Sarah K. Burris
January 01, 2023
Donald Trump, pointing at his sons Donald Trump, Jr and Eric Trump (Twitter)
New York Times reporter David Fahrenthold has spent the better part of the past six years following the financial life of former President Donald Trump, particularly when it comes to his business. Trump has claimed for decades that he's a billionaire.
A big part of the problem is that the IRS isn't fully funded and they don't have the resources to go after wealthy people who are willing to spend years in court fighting against tax problems. So many of the wealthy in America are going unchecked while poor families are facing off against the IRS.
"That is a big part of it," Fahrenthold explained. "Obviously, while Trump was president, there's a lot of other factors that were present. And it seems like they didn't do, as you said, even where they're supposed to do for presidents every year. But before he was president, he was just another rich guy with a really complicated tax structure. He's one person who owned more than 400 different entities and put them all in his taxes. Yes, this is about a lack of resources for the IRS. The IRS has been starved of resources for more than ten years. They see their job not as enforcing the law evenly or trying to make sure the world's fair, but as collecting revenue. They want to collect the most revenue they can. It seems they made the decision (that) it's easier to go after the low-hanging fruit --those of us who make less money and follow the law -- than it is to spend a lot of time trying to make sure that rich folks pay their fair share."

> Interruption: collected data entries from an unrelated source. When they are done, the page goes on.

Definition Number_of_Z (z : Z) : float :=
  if z <? 0
  then PrimFloat.opp (PrimFloat.of_uint63 (Uint63.of_Z (- z)))
  else PrimFloat.of_uint63 (Uint63.of_Z z).

(** [Math.round(x)]: [NaN], the infinities, the zeros and the integers are
    returned as they are; otherwise the result is [floor(x + 1/2)], computed
    exactly on the double [x = (-1)^s * m * 2^e], with the sign of [x] kept
    on a zero result. *)
Definition Math_round (x : float) : float :=
  match Prim2SF x with
  | S754_finite s m e =>
      if 0 <=? e then x
      else
        let num := if s then Z.neg m else Z.pos m in
        let q := (2 * num + 2 ^ (- e)) / 2 ^ (1 - e) in
        if q =? 0 then (if s then PrimFloat.neg_zero else PrimFloat.zero)
        else Number_of_Z q
  | _ => x
  end.

End JS.

#[global] Instance userId_eq_dec : EqDecision JS.userId.
Proof. solve_decision. Defined.

#[global] Instance userId_countable : Countable JS.userId.
Proof.
  refine (inj_countable'
    (λ v, match v with
          | JS.IdNum n => inl n
          | JS.IdStr s => inr (inl s)
          | JS.IdNullish => inr (inr ())
          end)
    (λ x, match x with
          | inl n => JS.IdNum n
          | inr (inl s) => JS.IdStr s
          | inr (inr _) => JS.IdNullish
          end) _).
  by intros [].
Defined.

(* ================================================================== *)
(** ** Constants.js *)
(* ================================================================== *)

(** A word entry: [{ word, definition, emoji }]. *)
Record Word : Type := mkWord {
  word : string;
  definition : string;
  emoji : string
}.

#[global] Instance Word_eq_dec : EqDecision Word.
Proof. solve_decision. Defined.
(** * Jeonse risk assessment: the feature calculators, the scoring fallback,
      the risk-factor analyzer and the insurance-eligibility check

    Shallow embedding of
    - [app/services/risk_calculator.py]  (module [RiskCalculator]),
    - [app/services/feature_service.py]  (module [FeatureService]),
    - [app/services/address_service.py], functions [parse_pnu],
      [pnu_to_raw_format] and [create_address_key]
      (module [AddressService]),
    - [app/services/price_service.py], functions [calculate_hug_eligibility]
      and [estimate_market_price]  (module [PriceService]),
    - [app/services/ocr_parser_service.py]  (module [OcrParserService]),
    - [app/services/result_service.py], function [save_prediction_result]
      (module [ResultService]),
    - [app/services/predict_service.py], functions [predict_risk_with_ocr]
      and [_error_response]  (module [PredictService]).

    Conventions of the embedding.
    - Python numbers ([int], [float], [bool] used as a number) are exact
      rationals [Q]; decimal constants of the source ([0.8], [1.26],
      [365.25]) are the rationals they denote.  Rounding, infinities and
      NaN of binary64 are therefore outside the model.
    - A Python [str] is a [string] holding its UTF-8 encoding.  UTF-8 is
      self-synchronising, so the substring test [x in s] on code points and
      the one on the encodings agree.
    - A Python [dict] from feature names to numbers is a [gmap string Q];
      [d.get(k, v)] is [get k v d].
    - An exception raised by an expression is [None] in an [option] result.
    - [datetime.now()] and [pandas.to_datetime] are external: they are the
      section variables [now] and [to_datetime].  Instants are counted in
      days (a rational); [to_datetime s = None] stands for a failed parse
      (an exception, or [NaT] under [errors='coerce']). *)

From Stdlib Require Import QArith Qround Lqa ZArith Lia List Ascii String.
From stdpp Require Import gmap strings.
Import ListNotations.

Local Open Scope string_scope.
Local Open Scope Q_scope.

(** ** Python and numpy primitives used by the embedded files *)

Module Py.

(** [a < b] and [a <= b] on numbers, as booleans. *)
Definition ltb (a b : Q) : bool := (Qnum a * QDen b <? Qnum b * QDen a)%Z.
Definition leb (a b : Q) : bool := Qle_bool a b.

Definition gtb (a b : Q) : bool := ltb b a.
Definition geb (a b : Q) : bool := leb b a.
(** X16. When every weight is zero as a [float32] (zero, or too small
    for the format), a call on valid ranks and arrays of one length that
    stays within the finite floats raises the [IndexError] of line 74. *)
Theorem float32_zero_weights_raise_index_error (argsort : list Q -> list Z)
    (a : list Q) (q : rank_arg) (weights : option (list Q)) (sorter : option (list Z)) :
  let w := default_weights a weights in
  valid_ranks q ->
  length a = length w ->
  Forall (fun x => float32 (float64 x) == 0) w ->
  Float.weighted_percentile argsort a q weights sorter <> None ->
  Float.weighted_percentile argsort a q weights sorter = Some (Raise IndexError).
Proof.
  intros w Hq Hlen Hz Hnone.
  rewrite float_wp_validated in Hnone |- * by exact Hq.
  cbv zeta in *. fold w in Hnone |- *.
  destruct (negb (forallb finite64 _)); [congruence |].
  apply Nat.eqb_eq in Hlen. rewrite Hlen in *. cbn [negb] in *.
  destruct (negb (forallb finite32 _)); [congruence |].
  assert (Hz32 : Forall (fun x => x == 0) (Float.asarray32 w)).
  { unfold Float.asarray32. rewrite Forall_map. exact Hz. }
  destruct (Float.prepare argsort (Float.asarray32 a) (Float.asarray32 w) sorter)
    as [[sa sw] | e] eqn:Ep.
  - rewrite (float_prepare_all_zero _ _ _ _ _ _ Hz32 Ep). reflexivity.
  - do 2 f_equal. eapply float_prepare_raises. exact Ep.
Qed.

Lemma float32_zero_weights_raise_index_error_witness :
  Float.weighted_percentile np.argsort [1; 2] (QScalar 50)
    (Some [1 # 2 ^ 150; 1 # 2 ^ 150]) None = Some (Raise IndexError).
Proof.
  apply (float32_zero_weights_raise_index_error np.argsort [1; 2] (QScalar 50)
           (Some [1 # 2 ^ 150; 1 # 2 ^ 150]) None).
  - split; [discriminate |]. repeat constructor; discriminate.
  - reflexivity.
  - repeat constructor; vm_compute; reflexivity.
  - vm_compute. discriminate.
Defined.

(** ** Validation *)



(** ** Default weights: rank 100 *)

(** The error of one rounding. *)
Lemma rne_upper (z : Q) : inject_Z (rne z) <= z + (1 # 2).
Proof.
  unfold rne. pose proof (Qlt_floor z) as Hf. rewrite inject_Z_plus in Hf.
  change (inject_Z 1) with 1 in Hf.
  destruct (Qcompare (z - inject_Z (Qfloor z)) (1 # 2)) eqn:C.
  - rewrite <- Qeq_alt in C. destruct (Z.even (Qfloor z)).
    + lra.
    + rewrite inject_Z_plus. change (inject_Z 1) with 1. lra.
  - rewrite <- Qlt_alt in C. pose proof (Qfloor_le z). lra.
  - rewrite <- Qgt_alt in C. rewrite inject_Z_plus. change (inject_Z 1) with 1. lra.
Qed.

Lemma round_pos_relative_error (prec emin : Z) (x : Q) :
  (1 <= prec)%Z -> pow2 (emin + prec - 1) <= x ->
  round_pos prec emin x <= x + x * pow2 (- prec).
Proof.
  intros Hprec Hx.
  assert (Hx0 : 0 < x) by (pose proof (pow2_pos (emin + prec - 1)); lra).
  destruct (ilog2_spec x Hx0) as [Hl1 Hl2].
  assert (Hl : (emin + prec - 1 <= ilog2 x)%Z).
  { assert (emin + prec - 1 < ilog2 x + 1)%Z by (apply pow2_lt_inv; lra). lia. }
  assert (He : cexp prec emin x = (ilog2 x - (prec - 1))%Z) by (unfold cexp; lia).
  unfold round_pos. rewrite He. set (e := (ilog2 x - (prec - 1))%Z).
  pose proof (pow2_pos e) as Hp.
  pose proof (rne_upper (x / pow2 e)) as Hr.
  assert (Hhalf : pow2 e * (1 # 2) <= x * pow2 (- prec)).
  { assert (E : pow2 e == pow2 (ilog2 x) * pow2 (- prec) * 2).
    { unfold e. replace (ilog2 x - (prec - 1))%Z with (ilog2 x + (- prec) + 1)%Z by lia.
      rewrite !pow2_add. change (pow2 1) with 2. reflexivity. }
    rewrite E. pose proof (pow2_pos (- prec)).
    generalize dependent (pow2 (ilog2 x)). generalize dependent (pow2 (- prec)).
    intros. nra. }
  assert (Hm : inject_Z (rne (x / pow2 e)) * pow2 e <= (x / pow2 e + (1 # 2)) * pow2 e).
  { apply Qmult_le_compat_r; lra. }
  assert (E2 : (x / pow2 e + (1 # 2)) * pow2 e == x + pow2 e * (1 # 2)) by (field; lra).
  lra.
Qed.

Lemma float32_relative_error (x : Q) :
  pow2 (-126) <= x -> float32 x <= x * (1 + (1 # 16777216)).
Proof.
  intro Hx.
  assert (Hx0 : 0 < x) by (pose proof (pow2_pos (-126)); lra).
  unfold float32. rewrite (round_positive 24 (-149) x Hx0), Qred_correct.
  pose proof (round_pos_relative_error 24 (-149) x ltac:(lia) Hx) as H.
  change (pow2 (Z.opp 24)) with (1 # 16777216) in H. lra.
Qed.

(** Integers and half-integers of 24 bits are [float32]. *)
Lemma float32_integer (m : Z) :
  (Z.abs m <= 2 ^ 24)%Z -> float32 (inject_Z m) == inject_Z m.
Proof.
  intro H. apply round_fixes; [lia |].
  exists m, 0%Z. split; [change (pow2 0) with 1; ring | split; [exact H | lia]].
Qed.

Lemma float32_half_integer (m : Z) :
  (Z.abs m <= 2 ^ 24)%Z -> float32 (inject_Z m * (1 # 2)) == inject_Z m * (1 # 2).
Proof.
  intro H. apply round_fixes; [lia |].
  exists m, (-1)%Z. split; [change (pow2 (-1)) with (1 # 2); ring | split; [exact H | lia]].
Qed.

(** Weights that are all one: the cumulative sums are exact up to
    [2^24]. *)
Lemma float_cumsum_ones (sw : list Q) (k : nat) :
  Forall (fun w => w = 1) sw -> (Z.of_nat (length sw) <= 2 ^ 24)%Z ->
  (k < length sw)%nat ->
  nth k (Float.cumsum sw) 0 == inject_Z (Z.of_nat k + 1).
Proof.
  intros Hone Hn. rewrite Forall_forall in Hone.
  induction k as [|k IH]; intro Hk.
  - rewrite float_cumsum_head, (Hone (nth 0 sw 0)) by (apply nth_In, Hk). reflexivity.
  - rewrite float_cumsum_step by exact Hk.
    rewrite (Hone (nth (S k) sw 0)) by (apply nth_In, Hk).
    specialize (IH ltac:(lia)).
    rewrite (float32_proper _ (inject_Z (Z.of_nat (S k) + 1))).
    + apply float32_integer. lia.
    + rewrite IH. rewrite Nat2Z.inj_succ, <- Z.add_1_r, !inject_Z_plus. reflexivity.
Qed.
(** * drone-ssh: a shallow embedding of [plugin.go]

    The plugin runs a script on a list of hosts over SSH.  This file
    embeds [escapeArg], [Plugin.log], [retryStream], [Plugin.exec] and
    [Plugin.Exec] and proves properties of them.

    Conventions.
    - Go strings are byte strings: [string].
    - [time.Duration] is a signed 64-bit count of nanoseconds: a [Z]
      with the wrap-around of [*=] written out ([wrap64]).
    - The SSH session ([easyssh.MakeConfig.Stream]), the process
      environment ([os.LookupEnv]) and the case mapping of the Go
      library ([strings.ToUpper], which follows the Unicode tables) are
      outside the repository; they are the fields of a [world] that
      every function receives.
    - Goroutines, the buffered channel [errChannel], the channel
      [finished] and the [sync.WaitGroup] are state of a small
      interleaving interpreter ([step], [run]); a schedule says which
      goroutine moves next and how a [select] with two ready cases
      resolves. *)

From Stdlib Require Import ZArith Lia Ascii String List Bool Sorted.
From Stdlib Require Import Numbers.DecimalString.
From stdpp Require Import base list.
Import ListNotations.

Local Open Scope string_scope.
Local Open Scope Z_scope.

(** ** Errors *)

(** A Go [error] value that is not nil.  The only distinction the
    program makes is whether its dynamic type is [net.OpError]. *)
Inductive error : Type :=
| NetOpError (msg : string)
| PlainError (msg : string).

Definition isOpError (e : error) : bool :=
  match e with NetOpError _ => true | PlainError _ => false end.

(** [fmt.Errorf] on a format string without verbs. *)
Definition Errorf (msg : string) : error := PlainError msg.

Definition missingHostOrUser : string := "Error: missing server host or user".
Definition missingPasswordOrKey : string :=
  "Error: can't connect without a private SSH key or password".
Definition commandTimeOut : string := "Error: command timeout".
Definition setPasswordandKey : string := "can't set password and key at the same time".

(** ** Configuration *)

Record DefaultConfig : Type := {
  pxServer : string;
  pxUser : string;
  pxPassword : string;
  pxPort : string;
  pxKey : string;
  pxKeyPath : string;
  pxTimeout : Z
}.

Record Config : Type := {
  Key : string;
  KeyPath : string;
  UserName : string;
  Password : string;
  Host : list string;
  Port : Z;
  Timeout : Z;
  RetryTimeout : Z;
  CommandTimeout : Z;
  Script : list string;
  Secrets : list string;
  Envs : list string;
  Proxy : DefaultConfig;
  Debug : bool;
  Sync : bool
}.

He went on to say that in Trump's case, "it seemed almost like even before he was president they threw up their hands and said, "Well, who can make heads or tails of this?"'
What was made clear by the Ways and Means Committee is that the IRS did not do the audits. They were under the leadership of Steve Mnuchin at the time. There was also a man overseeing the IRS that wasn't the kind of person to stand up to Donald Trump.
But it was with the information gleaned from the tax records that Fahrenthold was able to answer some of the longstanding questions about Trump's profits and losses.
"I would put what I learned into big categories. First was, as you alluded to: how much of Trump's money, taxes, accounts, were in foreign countries?" he asked. "Including countries like China, where Trump had no discernible to the outside eye — no discernible business connections. He didn't have property in China. He had no discernible business in China for several years. Still, he had an account there. I was surprised that he paid more taxes in foreign countries than in this country in several years. That was one thing."
Another startling finding he saw was just how much money Trump has overseas, not merely for his golf courses in the UK but in other places.
"The other thing was we spend all this time trying to figure out what's happening with Trump's golf courses," Fahrenthold continued. "With his hotels. Is he using the presidency to profit in those places? The one good year that he had was not due to Donald Trump at all, but it was due to Fred Trump, his now long-deceased father. In 2018, Trump sold the last pieces of his father's New York real estate empire. And got a big capital gain. It's really the only good year he had, and it came from his father. Not from himself."